→ **What you should do**: Copy the data. Keep every character as given.
·····
(** The sleep after attempt [i] is [i * 2] seconds as long as that fits
    the 64-bit duration in nanoseconds. *)
Theorem backoff_exact (i : Z) (Hi : 0 <= i <= 4611686018) :
  backoff i = i * 2 * Second /\ 0 <= backoff i < 2 ^ 63.
Proof.
  rewrite (backoff_seconds i Hi). unfold Second. split; [reflexivity | lia].
Qed.

Lemma backoff_exact_witness :
  backoff 4 = 8 * Second /\ backoff 4611686019 < 0.
Proof.
  split.
  - destruct (backoff_exact 4) as [H _]; [lia |]. exact H.
  - vm_compute. reflexivity.
Defined.

(** ** More on liveness *)

Lemma IsCodeAlive_entry_witness :
  exists alive,
    fst (IsCodeAlive liveNet (demoContract liveNet) emptyState)
      = Return (Ok (alive, demoLedger [100]))
    /\ (alive = true <-> 100 >= 100).
Proof.
  apply (IsCodeAlive_entry liveNet (demoContract liveNet) demoClient "code"
           (demoLedger [100])
           {| Entrie_Key := ""; Entrie_Xdr := ""; LastModifiedLedgerSeq := 1;
              LiveUntilLedgerSeq := 100 |} []); reflexivity.
Defined.

(** [IsInstanceAlive], once the query is answered: [false] without an error
    when there is no entry, and otherwise alive exactly when
    [liveUntilLedgerSeq >= latestLedger] on the first entry. The key asked
    for is the one [GetFootprint] returns. *)
Theorem IsInstanceAlive_answer (E : Env) (c : Contract) (cl : Client) (s : State)
  (key : LedgerKey) (c' : Contract) (base64 : string) (res : GetLedgerEntriesResult)
  (Hcl : contract_client c = Some cl)
  (Hkey : GetFootprint E c s = (Return (Ok key, c'), s))
  (Hb64 : LedgerKey_MarshalBinaryBase64 E key = Ok base64)
  (Hres : rpc_getLedgerEntries E (trace s) cl [base64] = Ok res) :
  exists alive,
    IsInstanceAlive E c s
    = (Return (Ok (alive, res), c'), after s [EvCall cl (ReqGetLedgerEntries [base64])])
    /\ (Entries res = [] -> alive = false)
    /\ (forall e0 rest, Entries res = e0 :: rest ->
          (alive = true <-> LiveUntilLedgerSeq e0 >= LatestLedger res)).
Proof.
  destruct (IsInstanceAlive_run E c cl s Hcl) as (key0 & c0 & HF & Hrun).
  rewrite Hkey in HF. injection HF as <- <-.
  rewrite (Hrun base64 res Hb64 Hres).
  eexists. split; [reflexivity |]. split.
  - intros ->. reflexivity.
  - intros e0 rest ->. unfold entryAlive. rewrite Z.geb_le. lia.
Qed.

Lemma IsInstanceAlive_answer_witness :
  exists alive,
    IsInstanceAlive expiredNet (Contract_Address (demoContract liveNet) demoAddress) emptyState
    = (Return (Ok (alive, demoLedger [99]),
               Contract_Address (demoContract liveNet) demoAddress),
       after emptyState [EvCall demoClient (ReqGetLedgerEntries ["data"])])
    /\ (alive = true <-> 99 >= 100).
Proof.
  destruct (IsInstanceAlive_answer expiredNet
              (Contract_Address (demoContract liveNet) demoAddress) demoClient emptyState
              {| LedgerKey_Type := LedgerEntryTypeContractData;
                 LedgerKey_Account := None;
                 LedgerKey_ContractData := Some
                   {| ContractData_Contract := demoAddress;
                      ContractData_Key := ScvLedgerKeyContractInstance;
                      ContractData_Durability := ContractDataDurabilityPersistent |};
                 LedgerKey_ContractCode := None |}
              (Contract_Address (demoContract liveNet) demoAddress)
              "data" (demoLedger [99]) eq_refl eq_refl eq_refl eq_refl)
    as (alive & Hrun & _ & Hentry).
  exists alive. split; [exact Hrun |].
  apply (Hentry {| Entrie_Key := ""; Entrie_Xdr := ""; LastModifiedLedgerSeq := 1;
                   LiveUntilLedgerSeq := 99 |} []).
  reflexivity.
Defined.

(** [GetFootprint] never returns an error. When the address cannot be
    derived it drops the error of [GetAddress] and returns the zero ledger
    key; [IsInstanceAlive] then queries the network for that key instead of
    reporting the missing field. *)
Theorem GetFootprint_drops_error (E : Env) (c : Contract) (cl : Client) (s : State)
  (e : error) (c' : Contract) (base64 : string)
  (Hcl : contract_client c = Some cl)
  (Hfails : GetAddress E c s = (Return (Err e, c'), s))
  (Hb64 : LedgerKey_MarshalBinaryBase64 E LedgerKey_zero = Ok base64) :
  GetFootprint E c s = (Return (Ok LedgerKey_zero, c'), s)
  /\ exists o, IsInstanceAlive E c s
               = (o, after s [EvCall cl (ReqGetLedgerEntries [base64])]).
Proof.
  assert (HF : GetFootprint E c s = (Return (Ok LedgerKey_zero, c'), s)).
  { unfold GetFootprint. simpl. rewrite (bind_Return _ _ _ _ _ Hfails). reflexivity. }
  split; [exact HF |].
  destruct (GetFootprint_run E c s) as (key & c0 & HF0 & Hc0 & _).
  rewrite HF in HF0. injection HF0 as <- <-.
  unfold IsInstanceAlive. rewrite (bind_Return _ _ _ _ _ HF). rewrite Hb64, Hc0, Hcl.
  unfold Client_GetLedgerEntries. unfold_prims. simpl.
  destruct (rpc_getLedgerEntries E (trace s) cl [base64]) as [res |]; [| eauto].
  destruct (Entries res); eauto.
Qed.

Lemma GetFootprint_drops_error_witness :
  GetFootprint liveNet (Contract_Client NewContract (Some demoClient)) emptyState
    = (Return (Ok LedgerKey_zero, Contract_Client NewContract (Some demoClient)), emptyState)
  /\ exists o, IsInstanceAlive liveNet (Contract_Client NewContract (Some demoClient)) emptyState
               = (o, after emptyState [EvCall demoClient (ReqGetLedgerEntries ["account"])]).
Proof.
  apply (GetFootprint_drops_error liveNet (Contract_Client NewContract (Some demoClient))
           demoClient emptyState (errors_New ErrorRequiredSource)); reflexivity.
Defined.

(** The interactions of one liveness check: nothing, or one query of ledger
    entries; the heap is left alone. *)
Lemma IsCodeAlive_shape E c s :
  exists new,
    snd (IsCodeAlive E c s) = after s new
    /\ (new = [] \/ exists cl keys, new = [EvCall cl (ReqGetLedgerEntries keys)]).
Proof.
  unfold IsCodeAlive, Client_GetLedgerEntries.
  destruct (contract_client c) as [cl |];
    [| exists []; rewrite after_nil; split; [reflexivity | auto]].
  rewrite GetCodeKey_ok.
  destruct (LedgerKey_MarshalBinaryBase64 E (codeKey c)) as [b64 |];
    [| exists []; rewrite after_nil; split; [reflexivity | auto]].
  exists [EvCall cl (ReqGetLedgerEntries [b64])]. split; [| right; eauto].
  unfold_prims. simpl.
  destruct (rpc_getLedgerEntries E (trace s) cl [b64]) as [res |]; [| reflexivity].
  destruct (Entries res); reflexivity.
Qed.

Lemma IsInstanceAlive_shape E c s :
  exists new,
    snd (IsInstanceAlive E c s) = after s new
    /\ (new = [] \/ exists cl keys, new = [EvCall cl (ReqGetLedgerEntries keys)]).
Proof.
  destruct (GetFootprint_run E c s) as (key & c' & HF & _).
  unfold IsInstanceAlive. rewrite (bind_Return _ _ _ _ _ HF).
  unfold Client_GetLedgerEntries.
  destruct (LedgerKey_MarshalBinaryBase64 E key) as [b64 |];
    [| exists []; rewrite after_nil; split; [reflexivity | auto]].
  destruct (contract_client c') as [cl |];
    [| exists []; rewrite after_nil; split; [reflexivity | auto]].
  exists [EvCall cl (ReqGetLedgerEntries [b64])]. split; [| right; eauto].
  unfold_prims. simpl.
  destruct (rpc_getLedgerEntries E (trace s) cl [b64]) as [res |]; [| reflexivity].
  destruct (Entries res); reflexivity.
Qed.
·····
→ **Problem solution**:
(** The sleep after attempt [i] is [i * 2] seconds as long as that fits
    the 64-bit duration in nanoseconds. *)
Theorem backoff_exact (i : Z) (Hi : 0 <= i <= 4611686018) :
  backoff i = i * 2 * Second /\ 0 <= backoff i < 2 ^ 63.
Proof.
  rewrite (backoff_seconds i Hi). unfold Second. split; [reflexivity | lia].
Qed.

Lemma backoff_exact_witness :
  backoff 4 = 8 * Second /\ backoff 4611686019 < 0.
Proof.
  split.
  - destruct (backoff_exact 4) as [H _]; [lia |]. exact H.
  - vm_compute. reflexivity.
Defined.

(** ** More on liveness *)

Lemma IsCodeAlive_entry_witness :
  exists alive,
    fst (IsCodeAlive liveNet (demoContract liveNet) emptyState)
      = Return (Ok (alive, demoLedger [100]))
    /\ (alive = true <-> 100 >= 100).
Proof.
  apply (IsCodeAlive_entry liveNet (demoContract liveNet) demoClient "code"
           (demoLedger [100])
           {| Entrie_Key := ""; Entrie_Xdr := ""; LastModifiedLedgerSeq := 1;
              LiveUntilLedgerSeq := 100 |} []); reflexivity.
Defined.

(** [IsInstanceAlive], once the query is answered: [false] without an error
    when there is no entry, and otherwise alive exactly when
    [liveUntilLedgerSeq >= latestLedger] on the first entry. The key asked
    for is the one [GetFootprint] returns. *)
Theorem IsInstanceAlive_answer (E : Env) (c : Contract) (cl : Client) (s : State)
  (key : LedgerKey) (c' : Contract) (base64 : string) (res : GetLedgerEntriesResult)
  (Hcl : contract_client c = Some cl)
  (Hkey : GetFootprint E c s = (Return (Ok key, c'), s))
  (Hb64 : LedgerKey_MarshalBinaryBase64 E key = Ok base64)
  (Hres : rpc_getLedgerEntries E (trace s) cl [base64] = Ok res) :
  exists alive,
    IsInstanceAlive E c s
    = (Return (Ok (alive, res), c'), after s [EvCall cl (ReqGetLedgerEntries [base64])])
    /\ (Entries res = [] -> alive = false)
    /\ (forall e0 rest, Entries res = e0 :: rest ->
          (alive = true <-> LiveUntilLedgerSeq e0 >= LatestLedger res)).
Proof.
  destruct (IsInstanceAlive_run E c cl s Hcl) as (key0 & c0 & HF & Hrun).
  rewrite Hkey in HF. injection HF as <- <-.
  rewrite (Hrun base64 res Hb64 Hres).
  eexists. split; [reflexivity |]. split.
  - intros ->. reflexivity.
  - intros e0 rest ->. unfold entryAlive. rewrite Z.geb_le. lia.
Qed.

Lemma IsInstanceAlive_answer_witness :
  exists alive,
    IsInstanceAlive expiredNet (Contract_Address (demoContract liveNet) demoAddress) emptyState
    = (Return (Ok (alive, demoLedger [99]),
               Contract_Address (demoContract liveNet) demoAddress),
       after emptyState [EvCall demoClient (ReqGetLedgerEntries ["data"])])
    /\ (alive = true <-> 99 >= 100).
Proof.
  destruct (IsInstanceAlive_answer expiredNet
              (Contract_Address (demoContract liveNet) demoAddress) demoClient emptyState
              {| LedgerKey_Type := LedgerEntryTypeContractData;
                 LedgerKey_Account := None;
                 LedgerKey_ContractData := Some
                   {| ContractData_Contract := demoAddress;
                      ContractData_Key := ScvLedgerKeyContractInstance;
                      ContractData_Durability := ContractDataDurabilityPersistent |};
                 LedgerKey_ContractCode := None |}
              (Contract_Address (demoContract liveNet) demoAddress)
              "data" (demoLedger [99]) eq_refl eq_refl eq_refl eq_refl)
    as (alive & Hrun & _ & Hentry).
  exists alive. split; [exact Hrun |].
  apply (Hentry {| Entrie_Key := ""; Entrie_Xdr := ""; LastModifiedLedgerSeq := 1;
                   LiveUntilLedgerSeq := 99 |} []).
  reflexivity.
Defined.

(** [GetFootprint] never returns an error. When the address cannot be
    derived it drops the error of [GetAddress] and returns the zero ledger
    key; [IsInstanceAlive] then queries the network for that key instead of
    reporting the missing field. *)
Theorem GetFootprint_drops_error (E : Env) (c : Contract) (cl : Client) (s : State)
  (e : error) (c' : Contract) (base64 : string)
  (Hcl : contract_client c = Some cl)
  (Hfails : GetAddress E c s = (Return (Err e, c'), s))
  (Hb64 : LedgerKey_MarshalBinaryBase64 E LedgerKey_zero = Ok base64) :
  GetFootprint E c s = (Return (Ok LedgerKey_zero, c'), s)
  /\ exists o, IsInstanceAlive E c s
               = (o, after s [EvCall cl (ReqGetLedgerEntries [base64])]).
Proof.
  assert (HF : GetFootprint E c s = (Return (Ok LedgerKey_zero, c'), s)).
  { unfold GetFootprint. simpl. rewrite (bind_Return _ _ _ _ _ Hfails). reflexivity. }
  split; [exact HF |].
  destruct (GetFootprint_run E c s) as (key & c0 & HF0 & Hc0 & _).
  rewrite HF in HF0. injection HF0 as <- <-.
  unfold IsInstanceAlive. rewrite (bind_Return _ _ _ _ _ HF). rewrite Hb64, Hc0, Hcl.
  unfold Client_GetLedgerEntries. unfold_prims. simpl.
  destruct (rpc_getLedgerEntries E (trace s) cl [base64]) as [res |]; [| eauto].
  destruct (Entries res); eauto.
Qed.

Lemma GetFootprint_drops_error_witness :
  GetFootprint liveNet (Contract_Client NewContract (Some demoClient)) emptyState
    = (Return (Ok LedgerKey_zero, Contract_Client NewContract (Some demoClient)), emptyState)
  /\ exists o, IsInstanceAlive liveNet (Contract_Client NewContract (Some demoClient)) emptyState
               = (o, after emptyState [EvCall demoClient (ReqGetLedgerEntries ["account"])]).
Proof.
  apply (GetFootprint_drops_error liveNet (Contract_Client NewContract (Some demoClient))
           demoClient emptyState (errors_New ErrorRequiredSource)); reflexivity.
Defined.

(** The interactions of one liveness check: nothing, or one query of ledger
    entries; the heap is left alone. *)
Lemma IsCodeAlive_shape E c s :
  exists new,
    snd (IsCodeAlive E c s) = after s new
    /\ (new = [] \/ exists cl keys, new = [EvCall cl (ReqGetLedgerEntries keys)]).
Proof.
  unfold IsCodeAlive, Client_GetLedgerEntries.
  destruct (contract_client c) as [cl |];
    [| exists []; rewrite after_nil; split; [reflexivity | auto]].
  rewrite GetCodeKey_ok.
  destruct (LedgerKey_MarshalBinaryBase64 E (codeKey c)) as [b64 |];
    [| exists []; rewrite after_nil; split; [reflexivity | auto]].
  exists [EvCall cl (ReqGetLedgerEntries [b64])]. split; [| right; eauto].
  unfold_prims. simpl.
  destruct (rpc_getLedgerEntries E (trace s) cl [b64]) as [res |]; [| reflexivity].
  destruct (Entries res); reflexivity.
Qed.

Lemma IsInstanceAlive_shape E c s :
  exists new,
    snd (IsInstanceAlive E c s) = after s new
    /\ (new = [] \/ exists cl keys, new = [EvCall cl (ReqGetLedgerEntries keys)]).
Proof.
  destruct (GetFootprint_run E c s) as (key & c' & HF & _).
  unfold IsInstanceAlive. rewrite (bind_Return _ _ _ _ _ HF).
  unfold Client_GetLedgerEntries.
  destruct (LedgerKey_MarshalBinaryBase64 E key) as [b64 |];
    [| exists []; rewrite after_nil; split; [reflexivity | auto]].
  destruct (contract_client c') as [cl |];
    [| exists []; rewrite after_nil; split; [reflexivity | auto]].
  exists [EvCall cl (ReqGetLedgerEntries [b64])]. split; [| right; eauto].
  unfold_prims. simpl.
  destruct (rpc_getLedgerEntries E (trace s) cl [b64]) as [res |]; [| reflexivity].
  destruct (Entries res); reflexivity.
Qed.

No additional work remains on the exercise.